(SUPPLIED RECORDS)

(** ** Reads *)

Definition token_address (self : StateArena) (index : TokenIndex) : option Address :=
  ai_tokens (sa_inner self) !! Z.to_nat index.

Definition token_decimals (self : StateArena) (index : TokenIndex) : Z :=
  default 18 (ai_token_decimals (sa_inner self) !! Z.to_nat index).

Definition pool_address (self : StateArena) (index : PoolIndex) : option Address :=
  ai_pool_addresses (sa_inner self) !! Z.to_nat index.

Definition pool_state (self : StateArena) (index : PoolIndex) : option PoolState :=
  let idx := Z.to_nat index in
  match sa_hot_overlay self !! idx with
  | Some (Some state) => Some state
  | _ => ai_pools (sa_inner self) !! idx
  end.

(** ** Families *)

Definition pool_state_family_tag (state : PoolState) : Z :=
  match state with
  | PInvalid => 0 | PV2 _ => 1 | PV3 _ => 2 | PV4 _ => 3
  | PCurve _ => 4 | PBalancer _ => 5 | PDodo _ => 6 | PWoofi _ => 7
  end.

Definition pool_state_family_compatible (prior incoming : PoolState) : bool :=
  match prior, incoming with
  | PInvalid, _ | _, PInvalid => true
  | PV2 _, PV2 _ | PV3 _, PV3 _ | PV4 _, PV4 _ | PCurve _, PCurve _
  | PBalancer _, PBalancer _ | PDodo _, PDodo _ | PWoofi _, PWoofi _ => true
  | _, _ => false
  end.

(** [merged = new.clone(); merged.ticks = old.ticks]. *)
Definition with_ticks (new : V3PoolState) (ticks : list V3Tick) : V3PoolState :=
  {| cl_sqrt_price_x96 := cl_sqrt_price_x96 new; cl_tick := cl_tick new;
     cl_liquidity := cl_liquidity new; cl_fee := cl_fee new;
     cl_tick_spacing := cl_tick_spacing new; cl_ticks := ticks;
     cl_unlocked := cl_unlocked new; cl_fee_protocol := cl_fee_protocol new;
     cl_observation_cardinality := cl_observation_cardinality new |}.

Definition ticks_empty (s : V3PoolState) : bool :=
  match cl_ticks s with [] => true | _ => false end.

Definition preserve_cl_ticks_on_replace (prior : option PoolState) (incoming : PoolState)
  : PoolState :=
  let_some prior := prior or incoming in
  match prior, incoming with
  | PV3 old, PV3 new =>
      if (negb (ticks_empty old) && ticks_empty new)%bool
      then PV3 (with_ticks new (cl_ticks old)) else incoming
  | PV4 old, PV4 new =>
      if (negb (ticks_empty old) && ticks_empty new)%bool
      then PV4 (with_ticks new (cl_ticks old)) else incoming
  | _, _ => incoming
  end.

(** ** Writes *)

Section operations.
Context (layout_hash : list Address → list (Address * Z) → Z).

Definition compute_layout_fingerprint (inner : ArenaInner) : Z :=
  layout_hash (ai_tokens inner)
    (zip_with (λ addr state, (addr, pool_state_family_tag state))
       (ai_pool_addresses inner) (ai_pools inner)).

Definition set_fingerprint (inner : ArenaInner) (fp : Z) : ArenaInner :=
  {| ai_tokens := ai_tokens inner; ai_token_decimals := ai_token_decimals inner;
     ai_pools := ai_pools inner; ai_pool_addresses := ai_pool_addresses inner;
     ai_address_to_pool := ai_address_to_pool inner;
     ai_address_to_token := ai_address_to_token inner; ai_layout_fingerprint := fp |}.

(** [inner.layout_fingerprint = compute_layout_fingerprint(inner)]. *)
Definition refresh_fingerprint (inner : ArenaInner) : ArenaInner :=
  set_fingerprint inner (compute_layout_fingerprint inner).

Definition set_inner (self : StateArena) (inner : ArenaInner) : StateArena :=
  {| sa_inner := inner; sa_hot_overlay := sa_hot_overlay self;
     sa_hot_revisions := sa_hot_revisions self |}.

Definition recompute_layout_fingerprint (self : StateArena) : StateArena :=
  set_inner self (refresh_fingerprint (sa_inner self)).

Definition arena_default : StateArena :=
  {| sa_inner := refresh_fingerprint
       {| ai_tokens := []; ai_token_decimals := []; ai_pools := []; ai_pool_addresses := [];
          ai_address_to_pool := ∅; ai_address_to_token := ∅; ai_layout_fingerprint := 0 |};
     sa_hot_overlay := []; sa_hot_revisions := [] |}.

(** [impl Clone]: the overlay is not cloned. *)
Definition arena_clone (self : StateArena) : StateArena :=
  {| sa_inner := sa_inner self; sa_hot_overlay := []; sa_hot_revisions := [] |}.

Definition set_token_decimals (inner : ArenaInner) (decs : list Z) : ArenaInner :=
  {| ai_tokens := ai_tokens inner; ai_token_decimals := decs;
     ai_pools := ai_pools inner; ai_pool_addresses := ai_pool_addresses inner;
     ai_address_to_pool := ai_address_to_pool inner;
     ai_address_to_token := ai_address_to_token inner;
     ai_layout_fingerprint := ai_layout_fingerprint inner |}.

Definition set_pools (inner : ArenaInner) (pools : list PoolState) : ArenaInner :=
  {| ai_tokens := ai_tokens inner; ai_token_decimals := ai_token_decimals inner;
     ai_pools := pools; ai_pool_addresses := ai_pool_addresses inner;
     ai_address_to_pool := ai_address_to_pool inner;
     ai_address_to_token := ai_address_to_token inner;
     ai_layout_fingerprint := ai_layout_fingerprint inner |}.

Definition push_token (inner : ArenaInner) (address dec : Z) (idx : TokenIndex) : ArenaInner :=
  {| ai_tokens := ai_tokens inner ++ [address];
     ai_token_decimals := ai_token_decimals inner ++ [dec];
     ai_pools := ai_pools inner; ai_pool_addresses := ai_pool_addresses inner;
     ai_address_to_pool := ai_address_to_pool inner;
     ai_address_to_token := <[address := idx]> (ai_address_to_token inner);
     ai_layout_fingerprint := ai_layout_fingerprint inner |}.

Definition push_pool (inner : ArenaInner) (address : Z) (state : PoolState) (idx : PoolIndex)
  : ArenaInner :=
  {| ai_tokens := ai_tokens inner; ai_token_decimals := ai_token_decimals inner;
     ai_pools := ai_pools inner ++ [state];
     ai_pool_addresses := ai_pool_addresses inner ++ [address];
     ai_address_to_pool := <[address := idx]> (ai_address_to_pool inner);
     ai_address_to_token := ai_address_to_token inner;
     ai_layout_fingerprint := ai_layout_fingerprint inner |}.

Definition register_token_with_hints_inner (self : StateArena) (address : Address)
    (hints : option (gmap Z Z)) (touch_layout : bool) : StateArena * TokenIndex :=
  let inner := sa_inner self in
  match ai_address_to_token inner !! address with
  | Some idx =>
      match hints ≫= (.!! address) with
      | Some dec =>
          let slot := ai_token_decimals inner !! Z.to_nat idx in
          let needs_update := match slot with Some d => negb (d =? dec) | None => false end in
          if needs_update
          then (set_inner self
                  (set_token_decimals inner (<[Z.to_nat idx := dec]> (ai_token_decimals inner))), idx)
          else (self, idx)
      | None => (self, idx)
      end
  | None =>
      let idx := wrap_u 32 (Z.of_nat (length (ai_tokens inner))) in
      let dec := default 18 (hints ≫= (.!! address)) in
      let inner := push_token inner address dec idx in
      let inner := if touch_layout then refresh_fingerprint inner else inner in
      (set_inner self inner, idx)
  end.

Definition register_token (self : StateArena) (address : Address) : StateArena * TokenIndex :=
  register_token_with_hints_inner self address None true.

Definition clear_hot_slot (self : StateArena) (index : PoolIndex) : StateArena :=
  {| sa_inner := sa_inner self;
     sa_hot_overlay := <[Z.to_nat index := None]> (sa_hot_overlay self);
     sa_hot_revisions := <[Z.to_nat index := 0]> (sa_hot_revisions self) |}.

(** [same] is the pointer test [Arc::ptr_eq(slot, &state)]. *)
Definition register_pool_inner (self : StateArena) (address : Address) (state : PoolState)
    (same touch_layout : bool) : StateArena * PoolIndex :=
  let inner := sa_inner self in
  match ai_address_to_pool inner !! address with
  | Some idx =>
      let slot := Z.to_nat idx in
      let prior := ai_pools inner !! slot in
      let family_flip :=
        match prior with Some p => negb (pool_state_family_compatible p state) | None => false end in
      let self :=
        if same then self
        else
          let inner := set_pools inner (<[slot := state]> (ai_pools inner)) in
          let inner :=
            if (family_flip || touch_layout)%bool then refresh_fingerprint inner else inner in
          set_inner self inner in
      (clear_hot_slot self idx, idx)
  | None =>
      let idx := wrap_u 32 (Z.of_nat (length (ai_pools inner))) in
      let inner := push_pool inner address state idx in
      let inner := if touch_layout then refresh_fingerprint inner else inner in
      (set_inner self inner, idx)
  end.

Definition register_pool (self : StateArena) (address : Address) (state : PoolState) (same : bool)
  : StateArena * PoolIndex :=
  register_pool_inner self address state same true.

(End SUPPLIED RECORDS)

ACTIVITY: Would you set down, word for word, the lines from the opening of the entries above through the line with "ai_pool_addresses (sa_inner self)", both included, and no others?

WRITTEN ANSWER:
(** ** Reads *)

Definition token_address (self : StateArena) (index : TokenIndex) : option Address :=
  ai_tokens (sa_inner self) !! Z.to_nat index.

Definition token_decimals (self : StateArena) (index : TokenIndex) : Z :=
  default 18 (ai_token_decimals (sa_inner self) !! Z.to_nat index).

Definition pool_address (self : StateArena) (index : PoolIndex) : option Address :=
  ai_pool_addresses (sa_inner self) !! Z.to_nat index.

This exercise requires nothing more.